Présente à New York aux États-Unis, la ministre de la Famille chargée de la Décennie de la femme gabonaise vante depuis lundi les initiatives de son pays en faveur de l’égalité des sexes et l’amélioration de la condition de la femme. Depuis le début de la 63e session de la Commission de la condition de la femme, Estelle Ondo a déjà fait deux communications.  

Estelle Ondo, le 11 mars 2019, à New York, lors de la 63e session de la Commission de la condition de la femme des Nations Unies. © D.R.

 

Depuis le lancement, lundi 11 mars, de la 63e session de la Commission de la condition de la femme des Nations Unies (CWS) à New York, Estelle Ondo n’a pas chômé. La ministre de la Famille, chargée de la Décennie de la femme en est à deux communications, toutes deux axées sur les initiatives du Gabon en faveur de l’égalité des sexes et de l’amélioration de la condition de la femme.

Si trois jours plus tôt, à l’occasion de la célébration de la Journée internationale de la femme, le membre du gouvernement a regretté les réticences et la résistance de la plupart des Gabonaises face aux lois adoptées en leur faveur, dans la ville américaine, elle n’a pas manqué d’éloges pour son pays en la matière.
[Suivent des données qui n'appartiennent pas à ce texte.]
(** queueing a read or write request puts it before the device in the virtio
    block layout: the 16-byte header, the data (readable for a write, writable
    for a read) and the writable status byte, as one request with the token of
    the request; the header carries the operation and the sector.  The call
    returns success, or halts when there is no memory for the table. *)
Theorem queue_rq_layout fuel vq dev a sgm hdr status sg0 sg1 vbr req num last l :
  implements L n (vq, dev) a -> Z.of_nat (outstanding a) < n -> (1 < fuel)%nat ->
  sgm !! hdr = Some sg0 -> sgm !! status = Some sg1 -> hdr <> 0 -> status <> 0 -> hdr <> status -> vbr <> 0 ->
  buf_mapped L mem_map vbr -> buf_mapped L mem_map (vbr_status vbr) -> Z.of_nat (length l) + 2 < 2 ^ 16 ->
  num = Z.of_nat (length l) -> (l <> [] -> forall x y, sg_entries fuel (<[status := y]> (<[hdr := x]> sgm)) (vbr_sg vbr) = Some l) ->
  req_op req = REQ_OP_READ \/ req_op req = REQ_OP_WRITE ->
  let r := virtio_queue_rq L mem_map kmalloc_array fuel sgm hdr status vbr req num last vq in
  (exists vq', r = Ok ((BLK_STS_OK, blk_header req l), vq') /\
    implements L n (vq', dev) (Spec (waiting a ++ [Request vbr (blk_buffers vbr (op_is_write (req_op req)) l)]) (working a) (finished a)))
  \/ r = Panic "out of memory!".
Proof.
  intros Hi Ho Hf E0 E1 N0 N1 Nhs Nv M0 M1 Hl -> Hd Hop. cbn zeta. unfold virtio_queue_rq.
  rewrite (bind_ok _ _ vq 0 vq) by (destruct Hop as [-> | ->]; reflexivity). cbn beta zeta. cbn [hdr_type ioprio sector]. change (0 =? 0) with true. cbn iota.
  set (have := negb (Z.of_nat (length l) =? 0)).
  assert (if have then forall x y, sg_entries fuel (<[status := y]> (<[hdr := x]> sgm)) (vbr_sg vbr) = Some l else l = []) as Hd'.
  { unfold have. destruct (Z.eqb_spec (Z.of_nat (length l)) 0); simpl; [destruct l; [reflexivity|simpl in *; lia]|]. apply Hd. intros ->. done. }
  assert ((if have then OutHdr (Z.lor 0 (if op_is_write (req_op req) then VIRTIO_BLK_T_OUT else VIRTIO_BLK_T_IN)) (rq_ioprio req) (rq_sector req)
           else OutHdr 0 (rq_ioprio req) (rq_sector req)) = blk_header req l) as ->.
  { unfold have, blk_header. destruct l as [|x l]; simpl; [rewrite andb_false_r; reflexivity|].
    destruct (Z.eqb_spec (Z.of_nat (S (length l))) 0); [lia|]. simpl. rewrite andb_true_r. by destruct (op_is_write _). }
  assert (blk_buffers vbr (negb (Z.land (hdr_type (blk_header req l)) VIRTIO_BLK_T_OUT =? 0)) l = blk_buffers vbr (op_is_write (req_op req)) l) as HB.
  { unfold blk_header. destruct l as [|x l]; [reflexivity|]. simpl. rewrite andb_true_r. by destruct (op_is_write _). }
  destruct (add_req_ok fuel vq dev a sgm hdr status sg0 sg1 vbr (blk_header req l) have l Hi Ho Hf E0 E1 N0 N1 Nhs Nv M0 M1 Hl Hd') as [(vq1 & E & H1)|E].
  - left. rewrite HB in H1. rewrite (bind_ok _ _ _ _ _ E). change (negb (0 =? 0)) with false. cbn iota. rewrite (bind_ok _ _ vq1 tt vq1 eq_refl).
    destruct last; [|exists vq1; split; [reflexivity|exact H1]]. destruct H1 as (free & q & w & c & reqs & ptr & I & Ea).
    destruct (notify_step _ _ _ _ _ _ _ _ I) as (b & vq2 & E2 & I2). exists vq2. cbn [fst] in E2.
    rewrite (bind_ok _ _ vq1 tt vq2) by (rewrite (bind_ok _ _ _ _ _ E2); reflexivity).
    split; [reflexivity|]. do 6 eexists. split; [exact I2|exact Ea].
  - right. unfold mbind, st_bind. rewrite E. reflexivity.
Qed.
End Queueing.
Aussi, a-t-elle assuré dans sa première communication qu’«en phase avec le thème de [la session], de la Déclaration de Beijing et du Plan d’action d’Addis-Abeba, le Gabon a accompli des progrès significatifs sur les questions d’égalité des sexes et de l’autonomisation de la femme».
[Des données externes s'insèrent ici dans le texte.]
Definition hex_asc_upper : list Z :=
  [0x30; 0x31; 0x32; 0x33; 0x34; 0x35; 0x36; 0x37; 0x38; 0x39; 0x41; 0x42; 0x43; 0x44; 0x45; 0x46].

Abbreviation va_list := (list Z).
Definition va_arg (args : va_list) : outcome (Z * va_list) :=
  match args with a :: rest => Ok (a, rest) | [] => Fault end.

(** [if (buf < end) *buf = c; ++buf;] *)
Definition put (m : mem) (buf end_ c : Z) : outcome (Z * mem) :=
  m' ← (if buf <? end_ then store8 m buf c else Ok m);
  Ok (buf + 1, m').

(** ** Numbers *)

(** The digits, most significant first: [tmp] read from its last element down.
    [room] is what is left of the 24 characters of [tmp]. *)
Fixpoint pow2_digits (room : nat) (num mask shift : Z) (acc : list Z) : outcome (list Z) :=
  match room with
  | O => Fault
  | S r =>
      d ← deref (hex_asc_upper !! Z.to_nat (Z.land (u8 num) mask));
      let num := Z.shiftr num shift in
      if num =? 0 then Ok (d :: acc) else pow2_digits r num mask shift (d :: acc)
  end.
Fixpoint dec_digits (room : nat) (num : Z) (acc : list Z) : outcome (list Z) :=
  match room with
  | O => Fault
  | S r =>
      d ← deref (hex_asc_upper !! Z.to_nat (num mod 10));
      let num := num / 10 in
      if num =? 0 then Ok (d :: acc) else dec_digits r num (d :: acc)
  end.

Fixpoint put_digits (l : list Z) (m : mem) (buf end_ : Z) : outcome (Z * mem) :=
  match l with
  | [] => Ok (buf, m)
  | d :: l' => '(buf, m) ← put m buf end_ d; put_digits l' m buf end_
  end.

Definition number (m : mem) (buf end_ num : Z) (spec : printf_spec) : outcome (Z * mem) :=
  if (base spec =? 16) || (base spec =? 8) then
    let mask := base spec - 1 in
    let shift := if base spec =? 16 then 4 else 3 in
    tmp ← pow2_digits 24 num mask shift [];
    put_digits tmp m buf end_
  else if base spec =? 10 then
    '(num, buf, m) ←
      (if negb (Z.land (flags spec) SIGN =? 0) && (s64 num <? 0)
       then '(buf, m) ← put m buf end_ 0x2d; Ok (u64 (- s64 num), buf, m)
       else Ok (num, buf, m));
    tmp ← dec_digits 24 num [];
    put_digits tmp m buf end_
  else Panic "BUG_ON".

(** ** Strings and pointers *)

Fixpoint string_loop (fuel : nat) (m : mem) (buf end_ s lim : Z) : outcome (Z * mem) :=
  match fuel with
  | O => NoFuel
  | S f =>
      if lim =? 0 then Ok (buf, m)
      else
        c ← load8 m s;
        if c =? 0 then Ok (buf, m)
        else '(buf, m) ← put m buf end_ c; string_loop f m buf end_ (s + 1) (lim - 1)
  end.
Definition string_nocheck (fuel : nat) (m : mem) (buf end_ s : Z) (spec : printf_spec) : outcome (Z * mem) :=
  string_loop fuel m buf end_ s (precision spec).

Definition IS_ERR_OR_NULL (ptr : Z) : bool := (ptr =? 0) || IS_ERR_VALUE ptr.

Section Messages.
Context (null_msg efault_msg : Z).

Definition check_pointer_msg (ptr : Z) : option Z :=
  if ptr =? 0 then Some null_msg
  else if (ptr <? PAGE_SIZE) || IS_ERR_VALUE ptr then Some efault_msg
  else None.

Definition check_pointer (fuel : nat) (m : mem) (buf end_ ptr : Z) (spec : printf_spec) : outcome (Z * Z * mem) :=
  match check_pointer_msg ptr with
  | Some err_msg => '(buf, m) ← string_nocheck fuel m buf end_ err_msg spec; Ok (- EFAULT, buf, m)
  | None => Ok (0, buf, m)
  end.

Definition string_ (fuel : nat) (m : mem) (buf end_ s : Z) (spec : printf_spec) : outcome (Z * mem) :=
  '(r, buf, m) ← check_pointer fuel m buf end_ s spec;
  if negb (r =? 0) then Ok (buf, m) else string_nocheck fuel m buf end_ s spec.

Definition pointer_string (m : mem) (buf end_ ptr : Z) (spec : printf_spec) : outcome (Z * mem) :=
  number m buf end_ ptr (PrintfSpec (type spec) (Z.lor (flags spec) SMALL) 16 (precision spec)).

Definition ptr_to_id (m : mem) (buf end_ ptr : Z) (spec : printf_spec) : outcome (Z * mem) :=
  if IS_ERR_OR_NULL ptr then pointer_string m buf end_ ptr spec else pointer_string m buf end_ ptr spec.

Definition pointer (m : mem) (buf end_ ptr : Z) (spec : printf_spec) : outcome (Z * mem) :=
  ptr_to_id m buf end_ ptr spec.

(** ** Formats *)

(** The scan to the next percent sign or to the end of the format. *)
Fixpoint scan_percent (fuel : nat) (m : mem) (fmt : Z) : outcome Z :=
  match fuel with
  | O => NoFuel
  | S f =>
      c ← load8 m fmt;
      if (c =? 0) || (c =? 0x25) then Ok fmt else scan_percent f m (fmt + 1)
  end.

(** The result is the number of characters read and the decoded directive. *)
Definition format_decode (fuel : nat) (m : mem) (fmt : Z) (spec : printf_spec) : outcome (Z * printf_spec) :=
  let start := fmt in
  let spec := PrintfSpec FORMAT_TYPE_NONE (flags spec) (base spec) (precision spec) in
  fmt ← scan_percent fuel m fmt;
  c ← load8 m fmt;
  if negb (fmt =? start) || (c =? 0) then Ok (s32 (fmt - start), spec)
  else
    let fmt := fmt + 1 in
    c ← load8 m fmt;
    let qualifier := if c =? 0x6c then c else 0 in
    let fmt := if c =? 0x6c then fmt + 1 else fmt in
    c ← load8 m fmt;
    let simple := fun t => Ok (s32 (fmt + 1 - start), PrintfSpec t (flags spec) 10 (-1)) in
    let integer := fun b fl =>
      let t := if qualifier =? 0x6c then FORMAT_TYPE_ULONG else FORMAT_TYPE_UINT + Z.land fl SIGN in
      Ok (s32 (fmt + 1 - start), PrintfSpec t fl b (-1)) in
    if c =? 0x63 then simple FORMAT_TYPE_CHAR
    else if c =? 0x73 then simple FORMAT_TYPE_STR
    else if c =? 0x70 then simple FORMAT_TYPE_PTR
    else if c =? 0x6f then integer 8 (flags spec)
    else if (c =? 0x58) || (c =? 0x78) then integer 16 (flags spec)
    else if (c =? 0x64) || (c =? 0x69) then integer 10 (Z.lor (flags spec) SIGN)
    else if c =? 0x75 then integer 10 (flags spec)
    else Panic "BUG_ON".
Comme pour donner la preuve à ses homologues de ce que «la situation sociale et politique de la femme [est] au cœur des préoccupations majeures de l’État», Estelle Ondo a cité au nombre des réussites de son pays, la mise en place du régime obligatoire d’assurance maladie et de garantie sociale (CNAMGS, ndlr.), «pour accompagner la population gabonaise dans ses dépenses de santé».

«En effet, a précisé la ministre, qu’elle soit active ou non, la femme gabonaise bénéficie d’une immatriculation systématique à l’assurance maladie. […] Au-delà de la gratuité de la vaccination de l’enfant, la femme gabonaise, affiliée à la CNAMGS, bénéficie d’une prise en charge gratuite du suivi de la grossesse, des frais d’accouchement dans les structures sanitaires publiques et une prime à la naissance sous forme de layette.»

Face aux participants la 63e CWS, Estelle Ondo a également soutenu qu’en plus d’un cadre juridique sans cesse en révision pour une meilleure protection de la femme, l’intérêt du Gabon pour l’autonomisation des femmes se mesure aussi par «le développement d’infrastructures durables et accessibles à tous». Il s’agit, entre autres, de la construction des haltes-garderies, des cases communautaires, des hôpitaux régionaux, la construction et réhabilitation des routes, l’électrification des zones rurales… Mais pour la ministre, il est un défit majeur qui reste à relever : celui des travaux domestiques non rémunérés. Ceux-ci «ne sont pour l’heure pas pris en compte dans le système de prévoyance sociale nationale. Dans le même sens, il n’existe pas d’allocation spécifique liée à ces activités non reconnues comme travail rémunérable», a-t-elle regretté, laissant ses homologues à la réflexion.

La 63e session de la Commission de la condition de la femme des Nations Unies (CWS) à New York se tiendra jusqu’au 22 mars prochain. Les travaux s’achèveront sur de nouvelles recommandations en vue d’accélérer la mise en œuvre le Programme d’action de Beijing de 1995.